Республиканским армиям довелось сражаться сразу на нескольких фронтах, против Британии и ее континентальных союзников, Австрии, Пруссии, Нидерландов, Испании, и целой шайки мелких, но зловредных итальянских государств. Правительство Робеспьера не развязывало войн, они ему достались по наследству от жирондистов. Именно эта, воспевавшая импортный английский либерализм партия (и, соответственно, финансировавшаяся британскими спецслужбами) бредила экспортом революции в Европу (в континентальную Европу, конечно, не через Ламанш же обратно в Англию), Робеспьер тут был совершенно ни при чем. Зато ему довелось расхлебывать кашу. Помимо внешних фронтов, имелись и внутренние, и на них тоже было неспокойно, начиная с восстания в Вандее (финансировавшегося Форин офис) и целой серии мятежей по всей стране, организованных жирондистами на английские, опять же, деньги. Я уж не говорю о коррупции, попершей во Франции изо всех щелей и дыр, как только стало понятно: весь смысл революции, оказывается, состоял в перераспределении капиталов, от дворян и духовенства к новой «элите», всевозможным оборотистым дельцам. Совершенно понятно, что в подобных условиях Робеспьер остро нуждался в идеологической и духовной программе для, как бы это сказать, оздоровления нации. Ведь он намеревался вести ее к новым светлым рубежам. Вот и приспособил для этого Культ Верховного Существа, некий очищенный от многовековых наслоений лжи, цивилизованный и одновременно суровый вариант христианства с самим Робеспьером в качестве верховного жреца, проводника идей «гражданственности и республиканской морали».
Это опять понятно. Противостоя сразу множеству могущественных врагов, Робеспьер мог опираться исключительно на простой народ, больше ему было просто не на кого, с учетом проводившейся политики чисток, национализаций и конфискаций. В этих условиях, а еще, в силу своих персональных черт, главный «комитетчик», как бы это сказать, монополизировал право выступать от имени народа, формулировать его волю и защищать его интересы, мнимые они были, или нет. Соответственно, мнение Робеспьера становилось единственно правильным, а его враги автоматически — врагами народа. Ну а что прикажете делать с таковыми? Да на эшафот их, к чертям собачьим…
Соответственно, ему просто не оставалось ничего другого, как лично возглавить новый культ. Он это и сделал вполне официально.
9.5. Двери ада приоткрылись…
Ах, если бы вы только видели его зеленые глаза…
Я презираю прах, из которого состою и который говорит с вами. Его можно преследовать, его можно убить. Но я утверждаю, что никому не вырвать у меня той независимой жизни, что дана мне в веках и на небесах.

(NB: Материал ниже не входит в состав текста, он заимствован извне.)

Definition model_update (id : string) (now : Z) (r : UpdateModelRequest)
    : Admin Tables (option Model) :=
  let@ found := model_get id in
  let@ current := admin (sql_found found) in
  let name := default (model_name current) (um_name r) in
  let display_name := default (model_display_name current) (um_display_name r) in
  let enabled := default (model_enabled current) (um_enabled r) in
  let@ _ := admin (on_models (update_where models_valid (model_is id)
                     (set_model name display_name enabled now))) in
  model_get id.

Definition model_delete (id : string) : Admin Tables bool :=
  let@ found := model_get id in
  match found with
  | None => admin_ret false
  | Some model =>
      if model_enabled model then admin_err (Conflict (model_in_use model))
      else
        let@ _ := admin (on_endpoints (delete_where (fun e => bool_decide (er_model_id e = id)))) in
        let@ n := admin (on_models (delete_where (model_is id))) in
        admin_ret (Nat.ltb 0 n)
  end.

Definition model_toggle (id : string) (enabled : bool) (now : Z) : Admin Tables (option Model) :=
  let@ _ := admin (on_models (update_where models_valid (model_is id)
                     (set_model_enabled enabled now))) in
  model_get id.

(** *** Endpoints; [cipher] is the store's key, the nonce is drawn by it. *)
Context (cipher : option string).

Definition endpoint_create (mid : string) (u created updated : Z) (nonce : string)
    (r : CreateModelEndpointRequest) : Admin Tables ModelEndpoint :=
  let@ model_exists := admin (on_models (fetch_optional (model_is mid))) in
  match model_exists with
  | None => admin_err NotFound
  | Some _ =>
      let stored := encrypt_endpoint_api_key cipher nonce (ce_api_key r) in
      let e := endpoint_new (uuid_text u) mid created updated (with_request_key stored r) in
      let@ _ := admin (on_endpoints (insert_row endpoints_valid
        {| er_id := ep_id e; er_model_id := ep_model_id e; er_provider_type := ep_provider_type e;
           er_base_url := ep_base_url e; er_api_key := ep_api_key e; er_weight := ep_weight e;
           er_enabled := int (ep_enabled e); er_created_at := to_rfc3339 (ep_created_at e);
           er_updated_at := to_rfc3339 (ep_updated_at e) |})) in
      admin_ret (with_endpoint_key (ce_api_key r) e)
  end.

Definition endpoint_get (id : string) : Admin Tables (option ModelEndpoint) :=
  let@ row := admin (on_endpoints (fetch_optional (endpoint_is id))) in
  admin_ret ((fun r => decrypt_endpoint cipher (endpoint_of r)) <$> row).

(** [ORDER BY created_at] *)
Definition endpoint_list : Admin Tables (list ModelEndpoint) :=
  let@ rows := admin (on_endpoints (fetch_all (fun _ => true))) in
  admin_ret ((fun r => decrypt_endpoint cipher (endpoint_of r)) <$>
    order_by _ (fun a b => String.ltb (er_created_at a) (er_created_at b)) rows).

Definition endpoint_list_by_model (mid : string) : Admin Tables (list ModelEndpoint) :=
  let@ rows := admin (on_endpoints (fetch_all (fun r => bool_decide (er_model_id r = mid)))) in
  admin_ret ((fun r => decrypt_endpoint cipher (endpoint_of r)) <$>
    order_by _ (fun a b => String.ltb (er_created_at a) (er_created_at b)) rows).

(** The columns an update sets; the key's only when the request has one. *)
Definition set_endpoint (pair : string * option string) (key : option (option string)) (weight : f64)
    (enabled : bool) (now : Z) (r : EndpointRow) : EndpointRow :=
  {| er_id := er_id r; er_model_id := er_model_id r; er_provider_type := fst pair;
     er_base_url := snd pair; er_api_key := default (er_api_key r) key; er_weight := weight;
     er_enabled := int enabled; er_created_at := er_created_at r; er_updated_at := to_rfc3339 now |}.

Definition set_endpoint_enabled (enabled : bool) (now : Z) (r : EndpointRow) : EndpointRow :=
  {| er_id := er_id r; er_model_id := er_model_id r; er_provider_type := er_provider_type r;
     er_base_url := er_base_url r; er_api_key := er_api_key r; er_weight := er_weight r;
     er_enabled := int enabled; er_created_at := er_created_at r; er_updated_at := to_rfc3339 now |}.
Definition pg_models_step (op : ModelOp) : Admin Tables ModelReply :=
  match op with
  | MCreate u now r => pg_wrap ReplyModel (model_create uuid_text u now r)
  | MGet id => pg_wrap ReplyModelOption (model_get uuid_text parse_uuid id)
  | MUpdate id now r => pg_wrap ReplyModelOption (model_update uuid_text parse_uuid id now r)
  | MDelete id => pg_wrap ReplyDeleted (model_delete uuid_text parse_uuid id)
  | MToggle id enabled now => pg_wrap ReplyModelOption (model_toggle uuid_text parse_uuid id enabled now)
  | ECreate mid u now nonce r =>
      pg_wrap ReplyEndpoint (endpoint_create uuid_text parse_uuid cipher mid u now nonce r)
  | EGet id => pg_wrap ReplyEndpointOption (endpoint_get uuid_text parse_uuid cipher id)
  | EUpdate id now nonce r =>
      pg_wrap ReplyEndpointOption (endpoint_update uuid_text parse_uuid cipher id now nonce r)
  | EDelete id => pg_wrap ReplyDeleted (endpoint_delete parse_uuid id)
  | EToggle id enabled now =>
      pg_wrap ReplyEndpointOption (endpoint_toggle uuid_text parse_uuid cipher id enabled now)
  end.

Definition op_target (op : ModelOp) : option string :=
  match op with
  | MCreate _ _ _ => None
  | MGet id | MUpdate id _ _ | MDelete id | MToggle id _ _ | ECreate id _ _ _ _ | EGet id
  | EUpdate id _ _ _ | EDelete id | EToggle id _ _ => Some id
  end.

Двери ада приоткрылись, а перепуганное человечество сделало вид, будто ничего не заметило… Примерно такими словами известные французские исследователи оккультной составляющей национал-социализма Луи Повель и Жак Бержье описали короткую, но чрезвычайно насыщенную драматическими событиями эру пребывания немецких фашистов у власти. На завершающем этапе Французской революции тоже случилось нечто подобное. Помните грандиозные театрализованные шествия нацистов? Помните их поклонение модернизированным вариациям старых богов? Чем не торжества, организованные якобинцами 8 июня 1794 г., когда многотысячные толпы парижан и «гостей столицы» стали свидетелями потрясающего действа с участием Робеспьера и его ближайшего окружения, членов Комитета общественного спасения, руководителей Якобинского клуба и Конвента. По свидетельствам очевидцев, то было потрясающее зрелище, под стать языческим триумфам, которыми чествовали императоров в Древнем Риме. С алой античной колесницей, куда впрягли восемь быков с крытыми золотом рогами, чтобы везти трофеи, добытые Революцией у врагов, и членами Конвента, наряженными по этому случаю то ли патрициями, то ли турецкими пашами.